Your Hearing is Gone From Too Many EDM Concerts
Your Netflix Queue Is Way More Important Than Your Facebook Friend Requests
“Orange Is The New Black” > Mark Zuckerberg
You’re Totally Over Celebrating Your 2– Birthday
27 just isn’t special the way 21 was
You Can Finally Afford To Buy New Bras…Or New Boobs
Surviving On Adderall and Egg Whites Is Replaced With Juicing
That’s just because you can’t find anyone who sells it anymore..
You Actually Apply Sunscreen (With an SPF Higher Than 8!)
You’re Not Afraid To Speak Your Mind
You are Sasha Fierce now.
You Can No Longer Share Hotel Rooms With Your Friends Because They All Have Boyfriends
Maybe one lucky couple is down for a threesome?
Your Metabolism Is Just Not What It Used To Be…
That diet of pita chips and hummus isn’t cutting it anymore.

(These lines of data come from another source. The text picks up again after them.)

(** [hub.store.store.get_fs_and_path]: the path part of a url *)
Class UrlResolver : Type := {
  get_fs_and_path : string -> option string -> Result string
}.

(** ** The dataset *)

Section Dataset.

Context {F : Features} {T : TensorStore} {U : DatasetUtils} {R : UrlResolver}.

(** Arguments of [Dataset(...)].  [a_fs] tells whether the caller passed
    a filesystem object (the world's filesystem stands for it);
    [a_fs_map] is the root of a storage map passed by the caller.  The
    [cache] argument only sizes a cache and is left out. *)
Record Args : Type := {
  a_url : string;
  a_mode : option string;
  a_safe_mode : bool;
  a_shape : option Shape;
  a_schema : option SchemaArg;
  a_token : option string;
  a_fs : bool;
  a_fs_map : option string
}.

Record Dataset : Type := {
  url : string;
  token : option string;
  mode : string;
  _path : string;
  _fs_map : string;
  shape : Shape;
  schema : Schema;
  _flat_tensors : list FlatTensor;
  _tensors : list (string * Handle)
}.

(** [shape or (None,)] *)
Definition shape_or_default (s : option Shape) : Shape :=
  match s with
  | None => [None]
  | Some [] => [None]
  | Some sh => sh
  end.

Definition json_of_dim (d : Dim) : Json :=
  match d with Some n => JInt n | None => JNull end.

Definition json_of_shape (sh : Shape) : Json := JList (map json_of_dim sh).

Definition dim_of_json (j : Json) : Result Dim :=
  match j with
  | JInt n => ok (Some n)
  | JNull => ok None
  | _ => fail TypeError
  end.

Fixpoint dims_of_json (l : list Json) : Result Shape :=
  match l with
  | [] => ok []
  | j :: r => d ← dim_of_json j; sh ← dims_of_json r; ok (d :: sh)
  end.

(** [tuple(meta["shape"])]; the stored shape is a list of integers and
    nulls, which is what [json_of_shape] writes. *)
Definition tuple_of_json (j : Json) : Result Shape :=
  match j with
  | JList l => dims_of_json l
  | _ => fail TypeError
  end.

(** [json.loads(fs_map["meta.json"].decode("utf-8"))] *)
Definition json_loads (c : Content) : Result Json :=
  match c with
  | Doc j => ok j
  | Raw _ => fail JSONDecodeError
  end.

Definition new_tensor (a : DTArgs) : M World Handle :=
  fun w => let '(fs', r) := DynamicTensor a (w_fs w) in
           ({| w_fs := fs'; w_log := w_log w ++ [TensorNew a] |}, r).

(** [Dataset._check_and_prepare_dir]: [true] when the dataset has to be
    created, [false] when it is opened. *)
Definition _check_and_prepare_dir (path mode_ : string) : M World bool :=
  exist_meta ← fs_exists (PyStr.posixpath_join path "meta.json");
  if exist_meta : bool then
    if PyStr.contains "w" mode_ then
      fs_rm path;; fs_makedirs path;; mret true
    else mret false
  else
    if PyStr.contains "r" mode_ then raise HubDatasetNotFoundException
    else
      exist_dir ← fs_exists path;
      if negb exist_dir then fs_makedirs path;; mret true
      else
        n ← get_file_count path;
        if (0 <? n)%nat then
          if PyStr.contains "w" mode_
          then raise NotHubDatasetToOverwriteException
          else raise NotHubDatasetToAppendException
        else mret true.

(** [Dataset._generate_storage_tensors], consumed by [dict(...)] *)
Fixpoint _generate_storage_tensors (path fs_map mode_ : string) (shape_ : Shape)
    (ts : list FlatTensor) (acc : list (string * Handle))
    : M World (list (string * Handle)) :=
  match ts with
  | [] => mret acc
  | t :: rest =>
      let p := PyStr.posixpath_join path (PyStr.drop 1 (ft_path t)) in
      fs_makedirs (PyStr.posixpath_join p "--dynamic--");;
      h ← new_tensor {| dt_path := ft_path t; dt_store_root := p;
                        dt_meta_root := fs_map; dt_mode := mode_;
                        dt_shape := (shape_ ++ ft_shape t)%list;
                        dt_max_shape := Some (shape_ ++ ft_max_shape t)%list;
                        dt_dtype := Some (ft_dtype t);
                        dt_chunks := Some (ft_chunks t) |};
      _generate_storage_tensors path fs_map mode_ shape_ rest
        (dict_set (ft_path t) h acc)
  end.

(** [Dataset._open_storage_tensors], consumed by [dict(...)] *)
Fixpoint _open_storage_tensors (path fs_map mode_ : string) (shape_ : Shape)
    (ts : list FlatTensor) (acc : list (string * Handle))
    : M World (list (string * Handle)) :=
  match ts with
  | [] => mret acc
  | t :: rest =>
      let p := PyStr.posixpath_join path (PyStr.drop 1 (ft_path t)) in
      h ← new_tensor {| dt_path := ft_path t; dt_store_root := p;
                        dt_meta_root := fs_map; dt_mode := mode_;
                        dt_shape := (shape_ ++ ft_shape t)%list;
                        dt_max_shape := None; dt_dtype := None;
                        dt_chunks := None |};
      _open_storage_tensors path fs_map mode_ shape_ rest
        (dict_set (ft_path t) h acc)
  end.

(** [fs_map or get_storage_map(self._fs, self._path, cache)]: a storage
    map with no entry is false. *)
Definition choose_fs_map (path : string) (given : option string) : M World string :=
  match given with
  | None => mret path
  | Some root => n ← map_len root; if (0 <? n)%nat then mret root else mret path
  end.

(** The record stored at ["meta.json"] *)
Definition meta_record (shape_ : Shape) (ser : Json) : Json :=
  JObj [("shape", json_of_shape shape_); ("schema", ser); ("version", JInt 1)].

(** The [else] branch of the constructor, inside [try]. *)
Definition create_body (a : Args) (path fs_map mode_ : string) (shape_ : Shape)
    : M World Dataset :=
  sch ← lift (featurify (a_schema a));
  ser ← lift (serialize sch);
  let meta := meta_record shape_ ser in
  map_set fs_map "meta.json" (Doc meta);;
  flat ← lift (_flatten sch);
  tensors ← _generate_storage_tensors path fs_map mode_ shape_ flat [];
  mret {| url := a_url a; token := a_token a; mode := mode_; _path := path;
          _fs_map := fs_map; shape := shape_; schema := sch;
          _flat_tensors := flat; _tensors := tensors |}.

(** The [if not needcreate] branch of the constructor. *)
Definition open_body (a : Args) (path fs_map mode_ : string) : M World Dataset :=
  c ← map_get fs_map "meta.json";
  meta ← lift (json_loads c);
  shape_j ← lift (json_getitem meta "shape");
  shape_ ← lift (tuple_of_json shape_j);
  schema_j ← lift (json_getitem meta "schema");
  sch ← lift (deserialize schema_j);
  flat ← lift (_flatten sch);
  tensors ← _open_storage_tensors path fs_map mode_ shape_ flat [];
  mret {| url := a_url a; token := a_token a; mode := mode_; _path := path;
          _fs_map := fs_map; shape := shape_; schema := sch;
          _flat_tensors := flat; _tensors := tensors |}.

(** [(fs, url) if fs else get_fs_and_path(self.url, token=token)] *)
Definition resolve_path (a : Args) : Result string :=
  if a_fs a then ok (a_url a) else get_fs_and_path (a_url a) (a_token a).

(** [Dataset.__init__].  [self_mode] is the attribute [self.mode], set
    before the directory is prepared; [mode'] is the local variable
    [mode] after the safe-mode assignment, which nothing reads. *)
Definition __init__ (a : Args) : M World Dataset :=
  let shape_ := shape_or_default (a_shape a) in
  if negb (length shape_ =? 1)%nat then raise AssertionError
  else
    match a_mode a with
    | None => raise AssertionError
    | Some mode_ =>
        let self_mode := mode_ in
        path ← lift (resolve_path a);
        needcreate ← _check_and_prepare_dir path self_mode;
        fs_map ← choose_fs_map path (a_fs_map a);
        let mode' := if a_safe_mode a && negb needcreate then "r" else mode_ in
        if negb needcreate then open_body a path fs_map self_mode
        else
          try_except (create_body a path fs_map self_mode shape_)
                     (fun e => fs_rm path;; raise e)
    end.

(** The constructor, called with [a] in world [w], passes its two
    assertions, resolves the url to [path], gets [needcreate] from
    [_check_and_prepare_dir] and settles on the storage map rooted at
    [fs_map]; [w1] is the world at that point. *)
Definition resolves_to (a : Args) (w : World) (needcreate : bool)
    (path fs_map mode_ : string) (w1 : World) : Prop :=
  length (shape_or_default (a_shape a)) = 1%nat
  /\ a_mode a = Some mode_
  /\ resolve_path a = ok path
  /\ exists w0, _check_and_prepare_dir path mode_ w = (w0, ok needcreate)
             /\ choose_fs_map path (a_fs_map a) w0 = (w1, ok fs_map).

(** *** Indexing *)

(** [list(slice_)], after wrapping a non-iterable or a [str] *)
Definition as_list (sel : Selector) : list SelTerm :=
  match sel with
  | Single t => [t]
  | Seq l => l
  end.

(** [slice_list[0]] *)
Definition first_term (l : list RangeTerm) : Result RangeTerm :=
  match l with
  | [] => fail IndexError
  | t :: _ => ok t
  end.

You Finally Replaced All Your Plastic Furniture From Bed, Bath, and Beyond
You’ve got a “Big Girl” apartment now!
You Start Sentences with “When I Was In Acapulco”…And Then Realize That Was (Well) Over Five Years Ago
That’s always a weird feeling.
Weddings Fill Your Every Weekend Just Like Bar/Bat Mitzvahs Used To
You Restarted A Sport That You Haven’t Played Since High School
We used to be so good at tennis!
You Go Away On Vacation And Come Back Tired
It was probably to Vegas, Miami, Atlantic City or Puerto Rico anyway.
Going Out On A Friday Night Is Difficult…
…Recovering On A Saturday Is Even Harder
You Plan Your Schedule For The Week On Sunday Night
Loving the feeling of being in a routine.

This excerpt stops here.